Gladwell’s thesis is that entrepreneurs are not daring risk takers – they only bet on sure things, he says – and that they are predators. As an adjunct professor who teaches entrepreneurship at The New School and as a successful serial entrepreneur myself, I say that’s a bunch of malarkey.
The flaw in Gladwell’s reasoning is his carefully selected subjects: He did not do a random sampling of successful entrepreneurs; he used a narrow selection of examples that proved his point. Choosing data to match your thesis is, well, not the best academic standard.
Gladwell also ignored the most important aspect of entrepreneurship: seeing what others don’t see, putting things together in ways that others don’t. That’s called “creativity” or “vision.” And those who have it may see a path through the economic jungle that isn’t as risky as others think.
Those visionaries are still taking a risk: They’re going against the conventional wisdom, striking out on their own path, believing in their own assessments and ideas and the way they see the puzzle pieces fitting.
John Paulson, one of Gladwell’s examples, ran the numbers and saw the housing bubble that others refused to see. His assessment led him outside what Gladwell himself termed the “conventional wisdom.” Paulson acted on his assessment and made billions. Does his confidence in his number-crunching mean he didn’t take a risk? Does it make him a predator?
I don’t think so.
And Gladwell conveniently ignored not only the entire social enterprise sector, which is growing rapidly, but he also ignored those companies whose goal is profit but who refuse to damage people or the planet in the process of making a profit: Patagonia, for one, which makes environmentally friendly sportswear and sporting equipment.
Or the founders of ShoreBank, America’s first community development and environmental bank holding company. Headquartered in Chicago, ShoreBank is a $2.4 billion company with banks and nonprofits throughout the US and a worldwide consulting service.
Or Domini Social Investing, which put together mutual funds for people who want to invest conscientiously.
All of these are innovative ideas, developed by entrepreneurs who tried something new, i.e. took a risk. And none of them is predatory.
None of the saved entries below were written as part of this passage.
(** The rows after a cursor bring a mirror of the old tree to the new one, when
    the paths without such a row have the same live rows in both. *)
Lemma apply_feed_mirrors agent M d0 d c es :
  let sub := scopeSubtree agent in
  one_row_per_path d -> (forall r, r ∈ feed_rows d0 -> f_rev r <= c) ->
  (forall q, (exists r, r ∈ feed_rows d /\ f_path r = q /\ after (c, []) r = true) \/
     (forall r, f_path r = q -> ~ is_tombstone r -> r ∈ feed_rows d <-> r ∈ feed_rows d0)) ->
  scanAll true (filter (fun r => after (c, []) r = true) (feed sub d)) = Ok es ->
  mirrors agent M d0 -> mirrors agent (apply_page M es) d.
Proof.
  intros sub Hu R Hq Hes HM.
  assert (NoDup (ce_Path <$> es)) as Hnd.
  { rewrite (scanAll_paths _ _ Hes). by apply NoDup_fmap_filter, feed_NoDup. }
  assert (forall e x, e ∈ es -> M !! ce_Path e = Some x -> ce_Rev x <= ce_Rev e) as Hrev.
  { intros e x He Hx. apply (elem_of_scanAll _ _ _ Hes) in He as (r & Hr & He).
    apply list_elem_of_filter in Hr as [Ha _]. apply after_spec in Ha.
    apply HM in Hx as (r0 & [Hr0 _]%elem_of_feed & _ & _ & Hx). pose proof (R r0 Hr0).
    apply scanChange_key in He as [_ ->]. apply scanChange_key in Hx as [_ ->]. lia. }
  intros q e. destruct (apply_page_lookup es M q Hnd Hrev) as [Hin Hout].
  destruct (decide (q ∈ ce_Path <$> es)) as [Hqe|Hqe].
  - apply list_elem_of_fmap in Hqe as (e0 & -> & He0). rewrite (Hin e0 He0 eq_refl).
    apply (elem_of_scanAll _ _ _ Hes) in He0 as (r0 & Hr0 & Hs0).
    apply list_elem_of_filter in Hr0 as [_ Hr0]. rewrite (scanChange_effect _ _ Hs0).
    pose proof (scanChange_key _ _ _ Hs0) as [Hp _]. split.
    + case_decide; [done |]. intros [= <-]. eauto.
    + intros (r & Hr & Ht & Hpr & Hs). apply elem_of_feed in Hr as [Hr _]. apply elem_of_feed in Hr0 as [Hr0 _].
      assert (r = r0) as -> by (eapply unique_row; eauto; congruence).
      rewrite decide_False by done. congruence.
  - rewrite (Hout Hqe), (HM q e). rewrite (scanAll_paths _ _ Hes) in Hqe.
    destruct (Hq q) as [(r1 & Hr1 & Hp1 & Hl)|Hsame].
    + assert (in_feed_subtree sub r1 = false) as Hsub.
      { destruct (in_feed_subtree sub r1) eqn:E; [| done]. destruct Hqe. apply list_elem_of_fmap.
        exists r1. split; [done |]. apply list_elem_of_filter. split; [done |].
        by apply elem_of_feed. }
      split; intros (r & [_ Hr]%elem_of_feed & _ & Hp & _); fold sub in Hr;
        rewrite (in_feed_subtree_path sub r r1) in Hr by congruence; congruence.
    + split; intros (r & [Hr Hsub]%elem_of_feed & Ht & Hp & Hs); exists r;
        (split; [apply elem_of_feed; split; [by apply (Hsame r Hp Ht) | done] | done]).
Qed.

(** ** The claims *)


(** Hydration.  A new client whose page boundaries do not fall below the
    prune watermark pages through the whole feed from [(0, "")]: it ends at the
    counter with exactly the live rows of the tree. *)
Theorem hydration_complete agent limit d a :
  Inv d a -> revs_ok d -> last_rev d < 2 ^ 63 -> one_row_per_path d -> 1 <= limit <= 1000 ->
  (forall r, r ∈ feed_rows d -> after (0, []) r = true) ->
  (forall r, r ∈ feed (scopeSubtree agent) d -> f_rev r = 0 \/ pruned_before_rev d <= f_rev r) ->
  exists es np,
    catchUp (fun _ => true) (S (length (feed (scopeSubtree agent) d))) agent limit (0, []) [] d =
      Some (es, last_rev d, np) /\
    mirrors agent (apply_page ∅ es) d.
Proof.
  intros I R Hb Hu Hl Ha Hw. set (sub := scopeSubtree agent) in *.
  assert (filter (fun r => after (0, []) r = true) (feed sub d) = feed sub d) as Hall.
  { apply (filter_all_true (after (0, []))). apply Forall_forall. intros r [Hr _]%elem_of_feed. by apply Ha. }
  destruct (scanAll_total (feed sub d)) as [es Hes].
  { intros r [Hr _]%elem_of_feed. by apply (Inv_scannable d a I). }
  destruct (catchUp_from (fun _ => true) agent limit d Hl (S (length (feed sub d))) [] (feed sub d) (0, []) [] es)
    as [np Hnp]; try done.
  - intros r Hin. split; [apply revs_ok_feed; [done | by apply elem_of_feed in Hin as [? _]] |].
    destruct (Hw r Hin); [left; lia | by right].
  - simpl. lia.
  - lia.
  - exists es, np. split; [done |]. 
    apply (apply_feed_mirrors agent ∅ emptyDB d 0); try done.
    + by intros r ?%elem_of_nil.
    + intros q. destruct (decide (q ∈ f_path <$> feed_rows d)) as [Hq|Hq].
      * apply list_elem_of_fmap in Hq as (r & -> & Hr). left. eauto.
      * right. intros r Hrq _. split; [| by intros ?%elem_of_nil]. intros Hr. destruct Hq.
        apply list_elem_of_fmap. eauto.
    + etrans; [| exact Hes]. f_equal. exact Hall.
    + intros q e. rewrite lookup_empty. split; [done |]. by intros (r & [?%elem_of_nil _]%elem_of_feed & _).
Qed.
Definition buildCasConflictHint (yourVersion : Z) (e : err) (lastWriter : option LastWriterRow)
    : RecoveryHint :=
  mkHint yourVersion
    (match e with VersionConflictError v => Some v | _ => None end)
    ((fun lw => mkLastW (if decide (lw_AgentID lw <> []) then Some (lw_AgentID lw) else None)
                  (if decide (lw_SessionID lw <> []) then Some (lw_SessionID lw) else None)
                  (lw_AtUnixMs lw)) <$> lastWriter).

(** No store error of the model is a full disk: [storageErrToWire] is then the
    fallback. *)
Definition manifestErrToWire (e : err) : ErrorPayload :=
  errno (match e with
         | ErrManifestNotFound | ErrParentNotFound => ErrnoENOENT
         | ErrAlreadyExists => ErrnoEEXIST
         | ErrVersionConflict | VersionConflictError _ => ErrnoESTALE
         | ErrNotEmpty => ErrnoENOTEMPTY
         | ErrNotDir => ErrnoENOTDIR
         | ErrIsDir => ErrnoEISDIR
         | _ => ErrnoEIO
         end).

Definition casConflict (d : tdb) (e : err) (p : gostr) (yourVersion : Z) : ErrorPayload :=
  mkErrP ErrnoESTALE (Some (buildCasConflictHint yourVersion e (LookupLastWriter p d))).

Definition manifestConflictToWire (d : tdb) (e : err) (p : gostr) (yourVersion : Z) : ErrorPayload :=
  if is_version_conflict e then casConflict d e p yourVersion else manifestErrToWire e.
So Gladwell carefully selected examples that suited his idea of the business world. And I selected examples that suited mine. He expects and found predators. I expect and find socially conscious business people.
Who’s right? Well, neither of us because there are predators and saints out there. Better question: Who’s more right? Is entrepreneurship all about rigging the market and preying on others? Or is about putting innovative ideas together with business skills to provide something the market needs?
And, although Gladwell doesn’t recognize this sector, is it also about “doing good while doing well” as social entrepreneurs?